The working principle of the laser is as follows: the pumping system injects pumping light D4 into the gain block 1, and the gain block 1 generates laser gain. The structural light field seed light D1 output by the seed light source 2 passes through the 4f light beam amplification system and is expanded, the expanded light beam D2 enters the gain module 1 for gain amplification, and the gain-amplified light beam D3 is output from the output end of the gain module 1, namely the high-power structural light field laser is obtained.

EXAMPLE III

As shown in fig. 2, the present embodiment discloses the structure of the gain module 1. The gain module 1 comprises a plurality of thin-sheet gain media, the gain media are arranged in an array mode and fixedly stacked in a module inner frame 15 through fixing strips 11, the module inner frame 15 is fixed in a module outer frame 8 and has a gap with the module outer frame 8, the module outer frame 8 is provided with a light-transmitting window 9 for transmitting laser D2 and pump light D4, laser cooling liquid 16 flows into an inner cavity of the gain module through a diversion cone 7, the gain media are separated into flat micro-channels by flow channel separating strips 17, and the laser cooling liquid 16 flows into the micro-channels and gaps between the inner frame and the outer frame, so that cooling of a gain crystal and the light-transmitting window 9 is realized. The gain module 1 is designed to be an inner frame and outer frame separation structure, the module inner frame 15 is used for fixing a gain medium, the module outer frame 8 is used for fixing the module inner frame 15 and the light through window 9, the crosstalk of a laser cooling liquid 16 flow field is effectively prevented, and the realization of a high uniform flow field in a gain area is ensured.

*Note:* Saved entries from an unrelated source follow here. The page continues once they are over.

(* ===== verification/Netip.v ===== *)
(** IP addresses and prefixes as package net/netip presents them to the program:
    parsing, printing, masking and classification.  An address is the number its
    bytes spell, with its family and, for IPv6, its zone. *)

From S2P Require Import Prelude Sha256 GoStrings.
From Stdlib Require Import Ascii String.
Local Open Scope string_scope.
Local Open Scope N_scope.

Inductive Addr := V4 (n : N) | V6 (n : N) (zone : string).
#[export] Instance Addr_eq_dec : EqDecision Addr.
Proof. solve_decision. Defined.

Definition addr_num (a : Addr) : N := match a with V4 n | V6 n _ => n end.
Definition BitLen (a : Addr) : N := match a with V4 _ => 32 | V6 _ _ => 128 end.
Definition Is4 (a : Addr) : bool := match a with V4 _ => true | V6 _ _ => false end.
Definition Is6 (a : Addr) : bool := negb (Is4 a).
Definition Is4In6 (a : Addr) : bool := match a with V4 _ => false | V6 n _ => N.shiftr n 32 =? 0xffff end.
Definition has_zone (a : Addr) : bool := match a with V4 _ => false | V6 _ z => negb (String.eqb z "") end.
Definition without_zone (a : Addr) : Addr := match a with V4 n => V4 n | V6 n _ => V6 n "" end.
Definition Unmap (a : Addr) : Addr :=
  match a with V6 n _ => if Is4In6 a then V4 (N.land n 0xffffffff) else a | V4 _ => a end.

(** ** Parsing *)

(** [parseIPv4Fields]: [val] and [digits] are the current octet's, [before] the octets
    read so far, last first; [fresh] says that no digit of the octet was read. *)
Fixpoint ipv4_fields (l : list ascii) (before : list N) (val : N) (digits : nat) : option (list N) :=
  match l with
  | [] =>
      if (digits =? 0)%nat then None
      else if (List.length before =? 3)%nat then Some (rev (val :: before)) else None
  | c :: l' =>
      if is_digit c then
        if (digits =? 1)%nat && (val =? 0) then None
        else let val' := val * 10 + (code c - 48) in
             if 255 <? val' then None else ipv4_fields l' before val' (S digits)
      else if Ascii.eqb c "."%char then
        if (digits =? 0)%nat || (3 <=? List.length before)%nat then None
        else ipv4_fields l' (val :: before) 0 0
      else None
  end.

Definition of_bytes (l : list N) : N := foldl (λ acc b, acc * 256 + b) 0 l.
Definition parseIPv4 (l : list ascii) : option Addr := V4 ∘ of_bytes <$> ipv4_fields l [] 0 0.

(** The hexadecimal digits at the head of a group: their value, their number and the
    rest. [None] is a group of more than four digits. *)
Definition hex_digit_value (c : ascii) : option N :=
  if is_digit c then Some (code c - 48)
  else if in_range 97 102 c then Some (code c - 87)
  else if in_range 65 70 c then Some (code c - 55)
  else None.
Fixpoint hex_group (l : list ascii) (acc : N) (digits : nat) : option (N * nat * list ascii) :=
  match l with
  | [] => Some (acc, digits, [])
  | c :: l' =>
      match hex_digit_value c with
      | Some d => if (3 <? digits)%nat then None else hex_group l' (acc * 16 + d) (S digits)
      | None => Some (acc, digits, l)
      end
  end.

(** The group loop of [parseIPv6]: the bytes read so far, where the ellipsis stands, and
    the answer when the text is used up.  At most eight groups are read. *)
Fixpoint ipv6_groups (fuel : nat) (l : list ascii) (bytes : list N) (ellipsis : option nat) : option (list N * option nat) :=
  match fuel with
  | O => None (* sixteen bytes and text left: trailing garbage *)
  | S fuel' =>
      match hex_group l 0 0 with
      | None => None
      | Some (acc, digits, rest) =>
          if (digits =? 0)%nat then None
          else
            let bytes' := (bytes ++ [N.shiftr acc 8; N.land acc 255])%list in
            match rest with
            | [] => Some (bytes', ellipsis)
            | c :: rest' =>
                if Ascii.eqb c "."%char then
                  if (match ellipsis with None => negb (List.length bytes =? 12)%nat | Some _ => false end) ||
                     (12 <? List.length bytes)%nat then None
                  else match ipv4_fields l [] 0 0 with
                       | Some fields => Some (bytes ++ fields, ellipsis)%list
                       | None => None
                       end
                else if negb (Ascii.eqb c ":"%char) then None
                else match rest' with
                     | [] => None
                     | c' :: rest'' =>
                         if Ascii.eqb c' ":"%char then
                           match ellipsis with
                           | Some _ => None
                           | None =>
                               match rest'' with
                               | [] => Some (bytes', Some (List.length bytes'))
                               | _ => ipv6_groups fuel' rest'' bytes' (Some (List.length bytes'))
                               end
                           end
                         else ipv6_groups fuel' rest' bytes' ellipsis
                     end
            end
      end
  end.

Definition expand (r : list N * option nat) : option (list N) :=
  let '(bytes, ellipsis) := r in
  let n := (16 - List.length bytes)%nat in
  match ellipsis with
  | None => if (n =? 0)%nat then Some bytes else None
  | Some i => if (n =? 0)%nat then None else Some (take i bytes ++ replicate n 0 ++ drop i bytes)%list
  end.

As shown in fig. 3, the gain medium is a composite crystal formed by bonding a dissipation section crystal 4, a gain section crystal 13 and a recovery section crystal 12. Thus, in the micro-channel, the laser cooling liquid 16 firstly flows through the crystal 4 region of the dissipation section to dissipate turbulent flow, the turbulent flow is changed into laminar flow, the speed uniformity of the liquid reaching the crystal 13 of the gain section in the spreading direction is ensured, and the uniform cooling of the composite crystal is realized. The dissipation section crystal 4 and the recovery section crystal 12 belong to a non-gain crystal which is not doped or doped with ions different from those of the gain section crystal 13, and the gain section crystal 13 is used for generating laser gain and is a doped crystal (doped gain material). In one embodiment, the gain section crystal 13 is an isotropic laser crystal such as Nd: YAG, which has no special selection characteristics for the polarization state of the pump laser light, and can improve the output efficiency.

In one embodiment, as shown in fig. 3, the gain section crystal 13 is designed to be circular, and the circular gain medium can be matched with most of the structure optical field (such as vortex beam).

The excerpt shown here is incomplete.